> Exercise
Look through the entries below and extract exactly the lines from the one containing "Definition M (S" through the one containing "(at level 10, x", ends included.

> Listed records
(** [fuel] bounds the nesting of the recursive calls; [depth] is the
    argument of the source, compared with [0] by [===]. *)
Fixpoint minimax (fuel : nat) (b : Board) (depth : Z) (alpha beta : num)
    (isMaximizing : bool) (who : Player) : outcome num :=
  match fuel with
  | O => NoFuel
  | S fuel =>
      let opponent := opponentOf who in
      let currentPlayer := if isMaximizing then who else opponent in
      if depth =? 0 then Returns (Fin (evaluate b who))
      else
        let moves := getAllValidMoves b currentPlayer in
        match moves with
        | [] => Returns (Fin (if isMaximizing then - WIN_SCORE else WIN_SCORE))
        | _ :: _ =>
            if isMaximizing
            then maxLoop
                   (fun nb alpha beta => minimax fuel nb (depth - 1) alpha beta false who)
                   b moves NegInf alpha beta
            else minLoop
                   (fun nb alpha beta => minimax fuel nb (depth - 1) alpha beta true who)
                   b moves PosInf alpha beta
        end
  end.

Definition findBestMove (fuel : nat) (b : Board) (who : Player) (depth : Z)
    : outcome (option SearchResult) :=
  let moves := getAllValidMoves b who in
  match moves with
  | [] => Returns None
  | _ :: _ =>
      bestLoop
        (fun nb alpha beta => minimax fuel nb (depth - 1) alpha beta false who)
        b moves None NegInf
  end.
(** * celery-exporter: the event-to-metric engine of [src/exporter.py]

    A shallow embedding of [Exporter], [get_exception_class] and
    [QueueLengthMonitor], followed by the properties of the specification
    that concern them.

    Conventions of the embedding:
    - a Python [str] is a [string]; each character is the code point
      (0..255) of one Python character;
    - [None]-able attributes are [option]s;
    - timestamps and durations are binary64 floats ([PrimFloat.float]), as
      [time.time()] produces them;
    - counter and gauge values are integers in [Z]: the exporter only adds
      0 or 1 to a counter and sets gauges to Python [int]s;
    - a method that mutates [self] is a function in a state-and-exception
      monad: the state reached is returned also when the call raises,
      since Python does not roll back the updates made before a [raise]. *)

From Stdlib Require Import ZArith Ascii Floats.PrimFloat.
From stdpp Require Import gmap strings list fin_maps relations pretty.

Open Scope Z_scope.
Set Warnings "-clear-no-such-hyp".

(** ** Python exceptions *)

(** Subclasses of [Exception] the modelled code can meet. *)
Inductive exn :=
| TypeError
| ValueError
| AttributeError
| IndexError
| UnicodeDecodeError
| JSONDecodeError
| ConnectionError
| OtherError (msg : string).

(** What a [raise] can carry: [except Exception] catches [Exc _] only;
    [KeyboardInterrupt] and [SystemExit] derive from [BaseException]. *)
Inductive raised :=
| Exc (e : exn)
| KeyboardInterrupt
| SystemExit.

Inductive result (A : Type) :=
| Ok (a : A)
| Raise (e : exn).
Arguments Ok {A} a.
Arguments Raise {A} e.

(** ** State-and-exception monad *)

Definition M (S A : Type) : Type := S -> S * result A.

Definition ret {S A} (a : A) : M S A := fun s => (s, Ok a).

Definition raise {S A} (e : exn) : M S A := fun s => (s, Raise e).

Definition bind {S A B} (c : M S A) (k : A -> M S B) : M S B :=
  fun s =>
    match c s with
    | (s', Ok a) => k a s'
    | (s', Raise e) => (s', Raise e)
    end.

Definition gets {S A} (f : S -> A) : M S A := fun s => (s, Ok (f s)).

Definition modify {S} (f : S -> S) : M S unit := fun s => (f s, Ok tt).

Definition lift {S A} (r : result A) : M S A := fun s => (s, r).

Declare Scope py_scope.
Delimit Scope py_scope with py.
Notation "'do' x <- c1 ; c2" := (bind c1 (fun x => c2))
  (at level 10, x name, c1 at level 100, c2 at level 200) : py_scope.
Notation "c1 >> c2" := (bind c1 (fun _ => c2))
  (at level 100, c2 at level 200, right associativity) : py_scope.

(** [for x in xs: body(x)]: the first [raise] leaves the loop. *)
Fixpoint for_each {S A} (xs : list A) (body : A -> M S unit) : M S unit :=
  match xs with
  | [] => ret tt
  | x :: rest => (body x >> for_each rest body)%py
  end.

(** ** Logging (loguru) *)

Inductive level := DEBUG | WARNING | ERROR.

(** One record per [logger] call: its severity and its message template. *)
Definition log_record : Type := level * string.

> Task output
Definition M (S A : Type) : Type := S -> S * result A.

Definition ret {S A} (a : A) : M S A := fun s => (s, Ok a).

Definition raise {S A} (e : exn) : M S A := fun s => (s, Raise e).

Definition bind {S A B} (c : M S A) (k : A -> M S B) : M S B :=
  fun s =>
    match c s with
    | (s', Ok a) => k a s'
    | (s', Raise e) => (s', Raise e)
    end.

Definition gets {S A} (f : S -> A) : M S A := fun s => (s, Ok (f s)).

Definition modify {S} (f : S -> S) : M S unit := fun s => (f s, Ok tt).

Definition lift {S A} (r : result A) : M S A := fun s => (s, r).

Declare Scope py_scope.
Delimit Scope py_scope with py.
Notation "'do' x <- c1 ; c2" := (bind c1 (fun x => c2))
  (at level 10, x name, c1 at level 100, c2 at level 200) : py_scope.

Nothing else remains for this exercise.